Return every line from the one with "policy := policy;" through the one with "t_reserve : Instant;", inclusive, exactly as it appears below.

(Saved data entries)
►
Definition tier_bandwidth (res : OpResources) (t : Tier) : option BandwidthLimiter :=
  match t with BaseTier => base_bw res | LargeTier => large_bw res end.

Definition set_tier_bandwidth (res : OpResources) (t : Tier) (bw : BandwidthLimiter) : OpResources :=
  match t with
  | BaseTier => {| policy := policy res; limiter := limiter res; base_bw := Some bw; large_bw := large_bw res |}
  | LargeTier => {| policy := policy res; limiter := limiter res; base_bw := base_bw res; large_bw := Some bw |}
  end.

Definition set_limiter (res : OpResources) (l : BlockingLimiter) : OpResources :=
  {| policy := policy res; limiter := l; base_bw := base_bw res; large_bw := large_bw res |}.

Definition select_tier (res : OpResources) (op : FsOp) (requested_len : Z)
    : LatencyProfile * list FaultRule * Tier :=
  let base := (latency (policy res), faults (policy res), BaseTier) in
  if is_data_op op then
    match size_tier (policy res) with
    | Some tier =>
        if threshold_bytes tier <? requested_len
        then (large_latency (large tier), large_faults (large tier), LargeTier)
        else base
    | None => base
    end
  else base.

(** The resources of one operation; [now] and [now'] are the clock readings of
    the two bucket constructions. *)
Definition build_resources (policy : OpPolicy) (now now' : Instant) : OpResources :=
  {| policy := policy;
     limiter := Concurrency.new (concurrency_cap policy) (Config.queue_cap policy);
     base_bw := option_map (fun b => bw_new b now) (bandwidth policy);
     large_bw :=
       match size_tier policy with
       | Some t => option_map (fun b => bw_new b now') (Config.large_bandwidth (large t))
       | None => None
       end |}.

(** One reading per stage of a call. *)
Record Clock : Type := {
  t_start : Instant;
  t_acquire : Instant;
  t_reserve : Instant;
  t_end : Instant;
  t_unix : Z
}.

(** The call, from its first statement on. *)
Record OpFrame : Type := {
  fr_ctx : OpContext;
  fr_start : Instant;
  fr_seq : Z
}.

(** What steps 2 and 3 of the lifecycle draw. *)
Record Drawn : Type := {
  drawn_fault : option Z;
  drawn_latency_us : Z;
  drawn_bandwidth_delay : Duration
}.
◄
**Response for this exercise**:
  {| policy := policy;
     limiter := Concurrency.new (concurrency_cap policy) (Config.queue_cap policy);
     base_bw := option_map (fun b => bw_new b now) (bandwidth policy);
     large_bw :=
       match size_tier policy with
       | Some t => option_map (fun b => bw_new b now') (Config.large_bandwidth (large t))
       | None => None
       end |}.

(** One reading per stage of a call. *)
Record Clock : Type := {
  t_start : Instant;
  t_acquire : Instant;
  t_reserve : Instant;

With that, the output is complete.